> _WORK INSTRUCTIONS_
Every line of the entries that holds the word "EXPIRED" is to be copied.

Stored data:

(* ===== verification/Schema.v ===== *)
(** * The data model

    The enums and tables of [prisma/schema.prisma] the modelled code reads and
    writes, and the exceptions of [src/common/errors], [src/blockchain] and the
    Prisma client.  A table row does not repeat its primary key: a table is a
    finite map from primary keys to rows.  Columns that nothing reads or sends
    (the version and the dates of a custody key, [createdAt] and [updatedAt] of a
    cursor, [updatedAt] of a lease, [createdAt] of an idempotency key) are left
    out. *)

From S2P Require Import Prelude JsString.
From Stdlib Require Ascii.

Inductive TransactionStatus :=
| PENDING | SUBMITTED | CONFIRMING | CONFIRMED | FAILED | EXPIRED.

#[global] Instance TransactionStatus_eq_dec : EqDecision TransactionStatus.
Proof. solve_decision. Defined.

Inductive Blockchain := EVM | BITCOIN | SOLANA.

#[global] Instance Blockchain_eq_dec : EqDecision Blockchain.
Proof. solve_decision. Defined.

Definition Blockchain_name (b : Blockchain) : string :=
  match b with EVM => "EVM" | BITCOIN => "BITCOIN" | SOLANA => "SOLANA" end.

Inductive CustodyType := CUSTODIAL | EXTERNAL | LOCAL | KMS.

#[global] Instance CustodyType_eq_dec : EqDecision CustodyType.
Proof. solve_decision. Defined.

Inductive WalletStatus := ACTIVE | SUSPENDED.

Inductive Role := ADMIN | USER | SERVICE.

#[global] Instance Role_eq_dec : EqDecision Role.
Proof. solve_decision. Defined.

Record Transaction := mkTransaction {
  tenantId : string; tokenId : string; fromWalletId : string; toWalletId : string;
  txHash : option string; amount : Z; nonce : option Z; gasUsed : option Z;
  blockNumber : option Z;
  status : TransactionStatus; createdAt : Z; submittedAt : option Z;
  confirmationStartedAt : option Z; confirmedAt : option Z;
  failureReason : option string; failedAt : option Z }.

Record Token := mkToken {
  tok_name : string; tok_symbol : string; contractAddress : option string;
  blockchain : Blockchain; isActive : bool; decimals : Z; tok_lastProcessedBlock : Z;
  tok_createdAt : Z }.

Record WalletCustodyKey := mkCustodyKey { encryptedKey : list Ascii.ascii; kmsKeyId : string }.

(** The row of a wallet with the custody key it has, if any. *)
Record Wallet := mkWallet {
  wal_tenantId : string; ownerId : string; chainId : Z; address : string;
  custodyType : CustodyType; wal_status : WalletStatus; custodyKey : option WalletCustodyKey;
  wal_createdAt : Z }.

Record TokenTransfer := mkTransfer {
  tr_tokenId : string; tr_from : string; tr_to : string; tr_amount : Z;
  transactionHash : string; logIndex : Z; tr_blockNumber : Z; tr_createdAt : Z }.

Record TokenEventCursor := mkCursor {
  cur_tokenId : string; lastProcessedBlock : Z; lastProcessedLogIndex : Z;
  lastSuccessfulSync : option Z; lastFailedSync : option Z; failureCount : Z }.

Record BalanceSnapshot := mkSnapshot {
  snap_walletId : string; snap_tokenId : string; balance : Z; snap_blockNumber : Z;
  snap_updatedAt : Z }.

(** The values of payloads and metadata: null, a string, the ISO form of a date,
    an array of strings. *)
Inductive json := JNull | JString (s : string) | JIsoDate (ms : Z) | JStrings (l : list string).

Record OutboxEvent := mkOutbox {
  aggregateId : string; ev_type : string; payload : list (string * json);
  published : bool; publishedAt : option Z; ev_createdAt : Z }.

Record SchedulerLease := mkLease { lease_ownerId : string; expiresAt : Z }.

Record IdempotencyKey := mkIdem {
  idem_tenantId : string; key : string; requestHash : string;
  idem_transactionId : option string; response : option (list (string * json));
  idem_status : string; idem_expiresAt : Z }.

Record Tenant := mkTenant { ten_name : string; ten_createdAt : Z }.

Record User := mkUser {
  email : string; passwordHash : string; role : Role; usr_tenantId : string;
  usr_createdAt : Z }.

Record RefreshToken := mkRefreshToken {
  rt_userId : string; tokenHash : string; rt_createdAt : Z; rt_expiresAt : Z;
  rt_revokedAt : option Z }.

Record ApiKey := mkApiKey {
  key_tenantId : string; keyHash : string; keyPrefix : string; key_name : string;
  active : bool; scopes : list string; lastUsedAt : option Z; key_expiresAt : option Z;
  key_createdAt : Z; revokedAt : option Z }.

Record AuditLog := mkAuditLog {
  log_tenantId : option string; log_userId : option string; action : string;
  resource : string; resourceId : option string;
  metadata : option (list (string * json)); log_createdAt : Z }.

(** ** Exceptions *)

Inductive RpcKind :=
| RpcTimeout | RpcNetwork | RpcRateLimit | RpcUnavailable | RpcReverted
| RpcInvalidRequest | RpcUnknown.

#[global] Instance RpcKind_eq_dec : EqDecision RpcKind.
Proof. solve_decision. Defined.

(** One object of an error's [cause] chain, with the fields the code reads. *)
Record ErrorLayer := mkLayer {
  layer_message : option string; shortMessage : option string;
  details : option string; layer_status : option Z }.

#[global] Instance ErrorLayer_eq_dec : EqDecision ErrorLayer.
Proof. solve_decision. Defined.

(** A value in the [details] of an application error. *)
Inductive detail := DString (s : string) | DNumber (n : Z).

#[global] Instance detail_eq_dec : EqDecision detail.
Proof. solve_decision. Defined.

(** [id ? { key: id } : undefined] *)
Definition id_details (k : string) (id : option string) : option (list (string * detail)) :=
  match id with
  | Some (String _ _ as s) => Some [(k, DString s)]
  | _ => None
  end.

(** [NodeError]: an error of a chain client, with its causes, outermost first.  The
    [meta] of a Prisma error and the [issues] of a zod error are what those libraries
    put there, as JSON text; a validation error of Fastify lists the [instancePath] and
    the [message] of its items. *)
Inductive err :=
| AppError (statusCode : Z) (code message : string) (details_ : option (list (string * detail)))
| InvalidTransactionTransitionError (from to : TransactionStatus)
| TransactionStateConflictError (id : string) (expectedStatus : TransactionStatus)
| TransactionPendingError (hash : string)
| RpcError (kind : RpcKind) (message : string)
| PrismaKnownRequestError (code : string) (meta : option string)
| PlainError (message : string)
| NodeError (top : ErrorLayer) (causes : list ErrorLayer)
| ZodError (issues : string)
| FastifyValidationError (validation : option (list (option string * option string)))
| DeploySafetyError (message : string)
| OutOfFuel.

#[global] Instance err_eq_dec : EqDecision err.
Proof. solve_decision. Defined.

Definition Status_name (s : TransactionStatus) : string :=
  match s with
  | PENDING => "PENDING" | SUBMITTED => "SUBMITTED" | CONFIRMING => "CONFIRMING"
  | CONFIRMED => "CONFIRMED" | FAILED => "FAILED" | EXPIRED => "EXPIRED"
  end.

(** [error.message] *)
Definition err_message (e : err) : string :=
  match e with
  | AppError _ _ m _ => m
  | InvalidTransactionTransitionError f t =>
      "Invalid transaction state transition: " +:+ Status_name f +:+ " -> " +:+ Status_name t
  | TransactionStateConflictError id s =>
      "Transaction " +:+ id +:+ " is no longer in " +:+ Status_name s +:+ " state"
  | TransactionPendingError h => "Transaction " +:+ h +:+ " is still pending confirmation"
  | RpcError _ m => m
  | PrismaKnownRequestError c _ => c
  | PlainError m => m
  | NodeError l _ => default EmptyString (layer_message l)
  | ZodError issues => issues
  | FastifyValidationError _ => "Request validation failed"
  | DeploySafetyError m => m
  | OutOfFuel => ""
  end.

(** ** Column ranges and unique constraints

    PostgreSQL stores a Prisma [BigInt] in eight bytes; a write that does not
    fit is rejected.  [conflicts] lists the [@unique] columns: two distinct
    rows for which it holds cannot coexist. *)
Definition int8 (z : Z) : bool := (- 2 ^ 63 <=? z) && (z <? 2 ^ 63).
Definition int4 (z : Z) : bool := (- 2 ^ 31 <=? z) && (z <? 2 ^ 31).
Definition opt_int8 (o : option Z) : bool := match o with Some z => int8 z | None => true end.

Class Table (R : Type) := { conflicts : R -> R -> bool; fits : R -> bool }.

Definition same_some (a b : option string) : bool :=
  match a, b with Some x, Some y => String.eqb x y | _, _ => false end.

#[global] Instance Transaction_table : Table Transaction := {|
  conflicts a b := same_some (txHash a) (txHash b);
  fits t := int8 (amount t) && opt_int8 (nonce t) && opt_int8 (gasUsed t) && opt_int8 (blockNumber t) |}.
#[global] Instance Token_table : Table Token := {|
  conflicts a b := same_some (contractAddress a) (contractAddress b);
  fits t := int4 (decimals t) && int8 (tok_lastProcessedBlock t) |}.
#[global] Instance Wallet_table : Table Wallet := {|
  conflicts a b := String.eqb (address a) (address b);
  fits t := int4 (chainId t) |}.
#[global] Instance TokenTransfer_table : Table TokenTransfer := {|
  conflicts a b := String.eqb (transactionHash a) (transactionHash b)
                   && (logIndex a =? logIndex b);
  fits t := int8 (tr_amount t) && int4 (logIndex t) && int8 (tr_blockNumber t) |}.
#[global] Instance TokenEventCursor_table : Table TokenEventCursor := {|
  conflicts a b := String.eqb (cur_tokenId a) (cur_tokenId b);
  fits t := int8 (lastProcessedBlock t) && int8 (lastProcessedLogIndex t)
            && int4 (failureCount t) |}.
#[global] Instance BalanceSnapshot_table : Table BalanceSnapshot := {|
  conflicts a b := String.eqb (snap_walletId a) (snap_walletId b)
                   && String.eqb (snap_tokenId a) (snap_tokenId b);
  fits t := int8 (balance t) && int8 (snap_blockNumber t) |}.
#[global] Instance OutboxEvent_table : Table OutboxEvent := {|
  conflicts a b := false; fits t := true |}.
#[global] Instance SchedulerLease_table : Table SchedulerLease := {|
  conflicts a b := false; fits t := true |}.
#[global] Instance IdempotencyKey_table : Table IdempotencyKey := {|
  conflicts a b :=
    (String.eqb (idem_tenantId a) (idem_tenantId b) && String.eqb (key a) (key b))
    || same_some (idem_transactionId a) (idem_transactionId b);
  fits t := true |}.

#[global] Instance Tenant_table : Table Tenant := {|
  conflicts a b := String.eqb (ten_name a) (ten_name b); fits t := true |}.
#[global] Instance User_table : Table User := {|
  conflicts a b := String.eqb (email a) (email b); fits t := true |}.
#[global] Instance RefreshToken_table : Table RefreshToken := {|
  conflicts a b := String.eqb (tokenHash a) (tokenHash b); fits t := true |}.
#[global] Instance ApiKey_table : Table ApiKey := {|
  conflicts a b := String.eqb (keyHash a) (keyHash b); fits t := true |}.
#[global] Instance AuditLog_table : Table AuditLog := {|
  conflicts a b := false; fits t := true |}.

(** A table whose rows fit their columns and respect its unique constraints. *)
Definition table_ok {R} `{Table R} (t : gmap string R) : Prop :=
  map_Forall (fun _ r => fits r = true) t /\
  map_Forall (fun k1 r1 => map_Forall (fun k2 r2 => k1 = k2 \/ conflicts r1 r2 = false) t) t.

#[global] Instance table_ok_dec {R} `{Table R} (t : gmap string R) : Decision (table_ok t).
Proof. unfold table_ok. apply _. Defined.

> _EXERCISE RESPONSE_
| PENDING | SUBMITTED | CONFIRMING | CONFIRMED | FAILED | EXPIRED.
  | CONFIRMED => "CONFIRMED" | FAILED => "FAILED" | EXPIRED => "EXPIRED"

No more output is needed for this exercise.